Deciphering the CAF‑LCN2 axis: Key to overcoming anti‑PD‑L1 immunotherapy resistance in lung cancer

Lung cancer is a highly aggressive malignancy associated with a high global mortality rate. Immunotherapy, particularly anti‑programmed cell death protein 1 (PD‑1) therapy, has offered new hope for patients; however, therapeutic resistance remains a major obstacle to clinical success. In the present study, single‑cell RNA sequencing was utilized to investigate the molecular characteristics of lung cancer and to elucidate the mechanisms underlying resistance to anti‑PD‑1 immunotherapy. Cancer‑associated fibroblasts (CAFs) were identified as key contributors to immune resistance. Functional assays, including CCK‑8, EdU, TUNEL and Transwell experiments, demonstrated that CAFs regulated the expression of lipocalin 2 (LCN2) in lung cancer cells, and elevated LCN2 levels were found to promote resistance to immunotherapy, as well as to enhance cellular proliferation and invasion. The effects of LCN2 on tumor growth, invasion, immune infiltration and ferroptosis were further validated by molecular and histological analyses.
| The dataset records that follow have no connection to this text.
Lemma retreat_path s h m : path s h m -> retreat s = [] \/ exists h' m', path (retreat s) h' m'.
Proof.
  revert h m. induction s as [|r s IH]; intros h m Hp; [by left|]. cbn [retreat].
  destruct (Z.ltb_spec 0 (index_ r)) as [Hlt|Hge].
  - right. destruct (path_top _ _ _ _ Hp) as (id&Hr&Hh&Hix). exists h. eexists. apply (path_set_index r s h m _ Hp).
    destruct Hix as [Hix Hbr]. split.
    + destruct Hix as [?|[? ?]]; [left; cbn; lia|]. right. cbn. split; [lia|done].
    + intros Hl. destruct (Hbr Hl) as (n&Hn&?). exists n. split; [exact Hn|]. cbn. lia.
  - destruct s as [|r' s]; [by left|]. destruct (path_drop [r] (r' :: s) h m) as (h'&m'&Hp'&_); [done|done|]. by eapply IH.
Qed.

(** ** Searching *)

(** Where [search] may push the element [id]. *)
Definition below (id : Z) (s : elements) : Prop :=
  reachable w b rootid id /\ (s = [] /\ id = rootid \/ exists h m, path s h m /\ (rank id < h)%nat).

Lemma below_push id s node page i : below id s -> getPageNode w b id = Ok (node, page) ->
  index_ok (mkRef page node i) -> exists m, path (mkRef page node i :: s) (rank id) m.
Proof.
  intros [Hre [[-> ->]|(h&m&Hp&Hlt)]] Hg Hi; eexists.
  - by apply path_root.
  - by eapply path_cons.
Qed.

(** What the search for a key in an element answers: an index up to the number
    of entries, of an entry when it is found. *)
Definition search_range (page : option PagePtr) (node : option nptr) (i : Z) (f : bool) : Prop :=
  exists n, count w (ElementRef_new page node) = Ok n /\ n <= 2 ^ 31 /\ 0 <= i <= n /\ (f = true -> i < n).

(** The searches in one element: they stop, with an index in range. *)
Lemma node_search_stops id n page v key :
  reachable w b rootid id -> getPageNode w b id = Ok (Some n, page) -> node_of w n = Ok v ->
  stops (Node.search v key) /\ forall i f, Node.search v key = Ok (i, f) -> search_range page (Some n) i f.
Proof.
  intros Hre Hg Hv. pose proof (ac_bound _ _ _ _ _ tree).
  assert (count w (mkRef page (Some n) 0) = Ok (Z.of_nat (length (inodeList_ v)))) as Hc by (unfold count; cbn; by rewrite Hv).
  pose proof (ac_count _ _ _ _ _ tree id _ _ _ _ Hre Hg Hc) as Hcn. unfold Node.search, binarySearch. rewrite wrap_id by lia. split.
  - apply bsearch_stops; [|lia]. intros i. unfold ikey_at. by destruct (_ !! _).
  - intros i f Hi. apply bsearch_range in Hi as [? ?]; [|lia]. eexists. split_and!; [exact Hc|lia..|done].
Qed.

Lemma page_search_stops p key (elem : Z -> Z) (get : list byte -> Z -> res Item) sz :
  (forall m e, stops (get m e)) ->
  let s := fun m o => cnt ← Page_count m o;
    bsearch (fun mid => k ← get m (elem o + mid * sz); Ok (data_ k)) cnt (data_ key) in
  stops (on_page w p s) /\ forall i f, on_page w p s = Ok (i, f) -> search_range (Some p) None i f.
Proof.
  intros Hget s. split.
  - apply stops_on_page. intros m o. unfold s, Page_count. apply stops_bind; [apply stops_load|]. intros cnt Hc.
    apply load_range in Hc. apply bsearch_stops; [|lia]. intros i. apply stops_bind; [apply Hget|]. intros. apply stops_ok.
  - intros i f. unfold on_page, search_range, count. cbn. unfold on_page.
    destruct (mem_of w p) as [[m o]|]; [|done]. cbn [mbind res_bind]. unfold s, Page_count.
    destruct (load 2 m (o + 10)) as [cnt|] eqn:Hc; [|done]. cbn [mbind res_bind]. apply load_range in Hc.
    intros Hi. apply bsearch_range in Hi as [? ?]; [|lia]. exists cnt. split_and!; [done|lia..|done].
Qed.

Lemma searchLeaf_stops id node page key s :
  reachable w b rootid id -> getPageNode w b id = Ok (node, page) ->
  stops (searchLeaf w key (ElementRef_new page node :: s)) /\
  forall s', searchLeaf w key (ElementRef_new page node :: s) = Ok s' ->
    exists i f, s' = mkRef page node i :: s /\ search_range page node i f.
Proof.
  intros Hre Hg. unfold searchLeaf. cbn [ref_node ref_page ElementRef_new]. destruct node as [n|].
  - destruct (node_of w n) as [v|] eqn:Hv; cbn [mbind res_bind]; [|split; [pose proof (stops_node w n) as Hn; rewrite Hv in Hn; by eapply stops_err|done]].
    destruct (node_search_stops id n page v key Hre Hg Hv) as [Hst Hr].
    destruct (Node.search v key) as [[i f]|]; cbn [mbind res_bind]; [|stops_fail].
    split; [apply stops_ok|]. intros s' [= <-]. exists i, f. split; [done|]. by apply Hr.
  - destruct page as [p|]; cbn [deref mbind res_bind]; [|by split].
    destruct (page_search_stops p key (fun o => getLeafPageElement o 0) leaf_key LEAFELEMSIZE) as [Hst Hr].
    { intros m e. unfold leaf_key, leaf_pos, leaf_ksize, leaf_read. stops_tac. }
    change (on_page w p _) with (on_page w p (fun m o => cnt ← Page_count m o;
      bsearch (fun mid => k ← leaf_key m (getLeafPageElement o 0 + mid * LEAFELEMSIZE); Ok (data_ k)) cnt (data_ key))).
    destruct (on_page w p _) as [[i f]|]; cbn [mbind res_bind]; [|stops_fail].
    split; [apply stops_ok|]. intros s' [= <-]. exists i, f. split; [done|]. by apply Hr.
Qed.

Lemma searchBranch_stops id node page key :
  reachable w b rootid id -> getPageNode w b id = Ok (node, page) ->
  stops (searchBranch w key (ElementRef_new page node)) /\
  forall i, searchBranch w key (ElementRef_new page node) = Ok i -> isLeaf w (ElementRef_new page node) = Ok false ->
    index_ok (mkRef page node i).
Proof.
  assert (forall i f, reachable w b rootid id -> getPageNode w b id = Ok (node, page) -> search_range page node i f ->
    isLeaf w (ElementRef_new page node) = Ok false -> index_ok (mkRef page node (branch_index (i, f)))) as Hbi.
  { intros i f Hre Hg (n&Hn&Hmax&Hi&Hf) Hl. destruct (ac_branch _ _ _ _ _ tree id node page 0 Hre Hg Hl) as (n'&Hn'&?).
    assert (n' = n) as -> by (unfold ElementRef_new in Hn; congruence).
    assert (0 <= branch_index (i, f) < n) as Hb.
    { unfold branch_index. destruct f; cbn; [specialize (Hf eq_refl); lia|]. destruct (Z.ltb_spec 0 i); lia. }
    split; [left; cbn [index_]; lia|]. intros _. by exists n. }
  intros Hre Hg. unfold searchBranch. cbn [ref_node ref_page ElementRef_new]. destruct node as [n|].
  - destruct (node_of w n) as [v|] eqn:Hv; cbn [mbind res_bind]; [|split; [pose proof (stops_node w n) as Hn; rewrite Hv in Hn; by eapply stops_err|done]].
    destruct (node_search_stops id n page v key Hre Hg Hv) as [Hst Hr].
    destruct (Node.search v key) as [[i f]|]; cbn [mbind res_bind]; [|stops_fail].
    split; [apply stops_ok|]. intros j [= <-]. by apply Hbi, Hr.
  - destruct page as [p|]; cbn [deref mbind res_bind]; [|by split].
    destruct (page_search_stops p key (fun o => getBranchPageElement o 0) branch_key BRANCHELEMSIZE) as [Hst Hr].
    { intros m e. unfold branch_key, branch_pos, branch_ksize. stops_tac. }
    change (on_page w p _) with (on_page w p (fun m o => cnt ← Page_count m o;
      bsearch (fun mid => k ← branch_key m (getBranchPageElement o 0 + mid * BRANCHELEMSIZE); Ok (data_ k)) cnt (data_ key))).
    destruct (on_page w p _) as [[i f]|]; cbn [mbind res_bind]; [|stops_fail].
    split; [apply stops_ok|]. intros j [= <-]. by apply Hbi, Hr.
Qed.

Lemma search_stops fuel key : forall id s, below id s -> (rank id < fuel)%nat ->
  stops (search w b fuel key id s) /\
  forall s', search w b fuel key id s = Ok s' -> exists h m, path s' h m.
Proof.
  induction fuel as [|fuel IH]; intros id s Hbl Hf; [lia|]. cbn [search].
  pose proof (stops_getPageNode w b id) as Hsg.
  destruct (getPageNode w b id) as [[node page]|] eqn:Hg; cbn [mbind res_bind]; [|stops_fail].
  set (chk := match page with Some p => _ | None => _ end).
  assert (stops chk) as Hchk.
  { unfold chk. destruct page; [|done]. apply stops_bind; [apply stops_on_page; intros; apply stops_load|]. intros fl _. by destruct (_ =? 0). }
  destruct chk; cbn [mbind res_bind]; [|stops_fail].
  pose proof (stops_isLeaf w (ElementRef_new page node)) as Hsl.
  destruct (isLeaf w _) as [[]|] eqn:Hl; cbn [mbind res_bind]; [..|stops_fail].
  - destruct (searchLeaf_stops id node page key s (proj1 Hbl) Hg) as [Hst Hr]. split; [exact Hst|]. intros s' Hs'.
    destruct (Hr s' Hs') as (i&f&->&n&Hn&Hmax&Hi&_).
    assert (index_ok (mkRef page node i)) as Hix by (split; [left; cbn; lia|unfold isLeaf in *; cbn in *; congruence]).
    destruct (below_push id s node page i Hbl Hg Hix) as [m Hp]. by eexists _, m.
  - destruct (searchBranch_stops id node page key (proj1 Hbl) Hg) as [Hst Hr].
    destruct (searchBranch w key _) as [i|]; cbn [mbind res_bind]; [|stops_fail].
    specialize (Hr i eq_refl Hl). change (set_index i (ElementRef_new page node)) with (mkRef page node i).
    pose proof (stops_child_id w (mkRef page node i)) as Hsc.
    destruct (child_id w _) as [c|] eqn:Hc; cbn [mbind res_bind]; [|stops_fail].
    destruct (child_rank (mkRef page node i) id c (conj (proj1 Hbl) Hg) Hr Hl Hc) as [Hre Hlt].
    destruct (below_push id s node page i Hbl Hg Hr) as [m Hp].
    change (set_top_index i (ElementRef_new page node :: s)) with (mkRef page node i :: s).
    apply IH; [|lia]. split; [done|]. right. by exists (rank id), m.
Qed.

(** The weight of a path is less than the leaves a tree of its rank can have. *)
Lemma path_bound s h m : path s h m -> m <= C ^ Z.of_nat (S (rank rootid)) - C ^ Z.of_nat h.
Proof.
  pose proof (ac_bound _ _ _ _ _ tree). assert (forall r id, at_id r id -> index_ok r -> left r <= C - 1) as Hleft.
  { intros r id Hr Hix. unfold left. destruct (count w r) as [n|] eqn:Hn; [|lia].
    pose proof (count_bound r id n Hr Hn). destruct Hix as [[?|[? ?]] _]; lia. }
  assert (forall n, C ^ Z.of_nat (S n) = C * C ^ Z.of_nat n) as Hsucc by (intros; rewrite <-Z.pow_succ_r by lia; f_equal; lia).
  induction 1 as [r Hr Hix|r s id h m _ IH Hlt Hr Hix].
  - rewrite Hsucc. pose proof (Hleft r rootid Hr Hix). pose proof (weight_pos (rank rootid)). nia.
  - pose proof (Hleft r id Hr Hix). pose proof (weight_pos (rank id)).
    assert (C ^ Z.of_nat (S (rank id)) <= C ^ Z.of_nat h) as Hle by (apply Z.pow_le_mono_r; lia).
    rewrite Hsucc in Hle. nia.
Qed.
The results showed that silencing LCN2 induced ferroptosis in lung cancer cells, resulting in increased sensitivity to anti‑PD‑1 therapy, suppressed tumor growth and reduced invasiveness. These findings highlight the critical role of the CAF‑LCN2 axis in mediating resistance to anti‑PD‑1 immunotherapy and suggest that targeting this pathway may represent a promising strategy to enhance treatment efficacy in lung cancer.